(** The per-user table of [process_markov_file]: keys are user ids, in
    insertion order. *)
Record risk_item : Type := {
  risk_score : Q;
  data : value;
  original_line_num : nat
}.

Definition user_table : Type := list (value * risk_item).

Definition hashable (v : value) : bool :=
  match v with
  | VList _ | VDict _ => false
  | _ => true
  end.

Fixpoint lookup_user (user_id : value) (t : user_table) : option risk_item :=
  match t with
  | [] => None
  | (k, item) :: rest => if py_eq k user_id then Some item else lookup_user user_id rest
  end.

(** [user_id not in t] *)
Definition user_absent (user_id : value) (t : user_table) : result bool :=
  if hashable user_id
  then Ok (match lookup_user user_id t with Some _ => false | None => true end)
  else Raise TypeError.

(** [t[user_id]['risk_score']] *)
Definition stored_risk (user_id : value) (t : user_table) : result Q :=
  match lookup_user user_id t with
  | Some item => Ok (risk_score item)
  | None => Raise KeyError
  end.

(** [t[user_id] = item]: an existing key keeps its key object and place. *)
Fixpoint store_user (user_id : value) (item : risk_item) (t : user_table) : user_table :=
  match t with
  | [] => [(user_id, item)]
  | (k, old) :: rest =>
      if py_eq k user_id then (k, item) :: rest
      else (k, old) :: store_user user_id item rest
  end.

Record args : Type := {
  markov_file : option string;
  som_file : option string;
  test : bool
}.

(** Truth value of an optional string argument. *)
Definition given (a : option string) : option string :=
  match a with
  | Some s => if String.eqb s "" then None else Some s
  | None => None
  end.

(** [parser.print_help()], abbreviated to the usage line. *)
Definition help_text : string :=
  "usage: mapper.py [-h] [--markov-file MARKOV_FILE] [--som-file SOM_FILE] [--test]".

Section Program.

============================================================

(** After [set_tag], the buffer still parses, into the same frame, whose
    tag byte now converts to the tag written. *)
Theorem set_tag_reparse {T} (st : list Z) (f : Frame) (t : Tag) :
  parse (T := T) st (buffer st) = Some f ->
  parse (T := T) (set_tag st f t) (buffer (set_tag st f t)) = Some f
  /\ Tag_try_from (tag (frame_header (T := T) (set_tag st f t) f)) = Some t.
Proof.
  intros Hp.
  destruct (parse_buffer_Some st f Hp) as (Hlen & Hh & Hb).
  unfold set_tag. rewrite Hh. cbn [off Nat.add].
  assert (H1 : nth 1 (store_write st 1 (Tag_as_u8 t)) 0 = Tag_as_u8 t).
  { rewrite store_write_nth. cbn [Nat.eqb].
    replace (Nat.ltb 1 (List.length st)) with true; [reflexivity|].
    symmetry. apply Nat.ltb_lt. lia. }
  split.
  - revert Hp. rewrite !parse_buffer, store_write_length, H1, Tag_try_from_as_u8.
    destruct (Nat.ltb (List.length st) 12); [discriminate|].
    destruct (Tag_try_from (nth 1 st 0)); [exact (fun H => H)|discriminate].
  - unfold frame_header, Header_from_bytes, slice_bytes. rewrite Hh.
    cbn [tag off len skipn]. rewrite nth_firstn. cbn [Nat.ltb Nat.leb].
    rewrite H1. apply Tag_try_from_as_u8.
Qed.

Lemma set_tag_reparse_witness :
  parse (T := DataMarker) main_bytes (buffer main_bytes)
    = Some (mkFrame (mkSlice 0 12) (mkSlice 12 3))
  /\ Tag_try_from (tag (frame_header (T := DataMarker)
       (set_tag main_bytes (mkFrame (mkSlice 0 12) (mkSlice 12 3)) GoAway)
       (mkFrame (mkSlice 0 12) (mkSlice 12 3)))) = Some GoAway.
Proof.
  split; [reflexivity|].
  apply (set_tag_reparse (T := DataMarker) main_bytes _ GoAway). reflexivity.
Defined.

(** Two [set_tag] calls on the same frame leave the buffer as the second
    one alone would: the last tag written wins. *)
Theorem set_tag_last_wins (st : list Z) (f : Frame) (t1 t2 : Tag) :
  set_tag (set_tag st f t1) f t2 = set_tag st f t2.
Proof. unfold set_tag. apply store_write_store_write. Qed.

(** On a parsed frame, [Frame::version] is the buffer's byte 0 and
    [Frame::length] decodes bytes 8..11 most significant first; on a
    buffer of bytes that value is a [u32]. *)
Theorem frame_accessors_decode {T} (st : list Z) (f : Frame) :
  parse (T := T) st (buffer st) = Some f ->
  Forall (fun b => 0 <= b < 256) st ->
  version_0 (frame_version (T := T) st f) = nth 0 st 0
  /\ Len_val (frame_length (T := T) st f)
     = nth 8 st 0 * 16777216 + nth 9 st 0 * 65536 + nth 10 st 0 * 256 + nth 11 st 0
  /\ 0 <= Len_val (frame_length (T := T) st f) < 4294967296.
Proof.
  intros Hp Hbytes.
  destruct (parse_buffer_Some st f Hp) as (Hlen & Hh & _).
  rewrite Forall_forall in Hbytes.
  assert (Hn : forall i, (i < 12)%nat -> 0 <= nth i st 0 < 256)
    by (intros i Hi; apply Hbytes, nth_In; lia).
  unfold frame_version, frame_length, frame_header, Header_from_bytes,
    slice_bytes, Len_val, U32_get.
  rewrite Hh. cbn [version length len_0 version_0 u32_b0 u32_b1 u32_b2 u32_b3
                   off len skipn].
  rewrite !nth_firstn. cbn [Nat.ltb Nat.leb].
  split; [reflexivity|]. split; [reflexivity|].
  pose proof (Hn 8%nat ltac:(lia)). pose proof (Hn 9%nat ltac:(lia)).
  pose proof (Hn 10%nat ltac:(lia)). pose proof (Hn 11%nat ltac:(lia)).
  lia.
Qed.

============================================================

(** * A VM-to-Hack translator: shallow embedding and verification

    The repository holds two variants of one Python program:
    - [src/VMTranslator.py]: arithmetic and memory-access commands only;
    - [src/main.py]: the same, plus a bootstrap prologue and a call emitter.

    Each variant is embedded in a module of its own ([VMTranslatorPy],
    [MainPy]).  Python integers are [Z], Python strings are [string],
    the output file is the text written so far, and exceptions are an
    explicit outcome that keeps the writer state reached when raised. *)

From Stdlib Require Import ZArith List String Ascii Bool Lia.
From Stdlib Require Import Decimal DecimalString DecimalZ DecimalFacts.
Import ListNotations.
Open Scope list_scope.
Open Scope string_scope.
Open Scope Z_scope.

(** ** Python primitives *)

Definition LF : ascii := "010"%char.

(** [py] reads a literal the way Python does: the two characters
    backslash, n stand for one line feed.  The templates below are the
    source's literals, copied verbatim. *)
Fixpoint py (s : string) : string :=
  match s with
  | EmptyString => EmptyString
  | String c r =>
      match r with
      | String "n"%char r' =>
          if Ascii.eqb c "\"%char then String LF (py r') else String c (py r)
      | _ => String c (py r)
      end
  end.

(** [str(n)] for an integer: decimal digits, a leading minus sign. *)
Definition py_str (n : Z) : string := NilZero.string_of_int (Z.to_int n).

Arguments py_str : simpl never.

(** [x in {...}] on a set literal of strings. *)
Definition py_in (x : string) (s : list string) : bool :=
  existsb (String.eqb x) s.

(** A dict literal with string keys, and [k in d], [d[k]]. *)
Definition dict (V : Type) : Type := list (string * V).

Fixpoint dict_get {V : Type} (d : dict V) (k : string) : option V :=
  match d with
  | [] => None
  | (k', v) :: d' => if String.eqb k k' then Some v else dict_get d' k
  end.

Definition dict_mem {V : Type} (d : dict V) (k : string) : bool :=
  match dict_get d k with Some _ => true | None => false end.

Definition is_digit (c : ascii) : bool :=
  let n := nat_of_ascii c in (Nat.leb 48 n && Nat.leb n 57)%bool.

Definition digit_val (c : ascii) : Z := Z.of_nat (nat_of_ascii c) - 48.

============================================================

- [Exercise directions]
Look through the data above and return exactly the lines from the one that contains "risk_score : Q;" to the one that contains "(** [t[user_id]['risk_score']] *)", inclusive, with nothing else.

- [Exercise response]
  risk_score : Q;
  data : value;
  original_line_num : nat
}.

Definition user_table : Type := list (value * risk_item).

Definition hashable (v : value) : bool :=
  match v with
  | VList _ | VDict _ => false
  | _ => true
  end.

Fixpoint lookup_user (user_id : value) (t : user_table) : option risk_item :=
  match t with
  | [] => None
  | (k, item) :: rest => if py_eq k user_id then Some item else lookup_user user_id rest
  end.

(** [user_id not in t] *)
Definition user_absent (user_id : value) (t : user_table) : result bool :=
  if hashable user_id
  then Ok (match lookup_user user_id t with Some _ => false | None => true end)
  else Raise TypeError.

(** [t[user_id]['risk_score']] *)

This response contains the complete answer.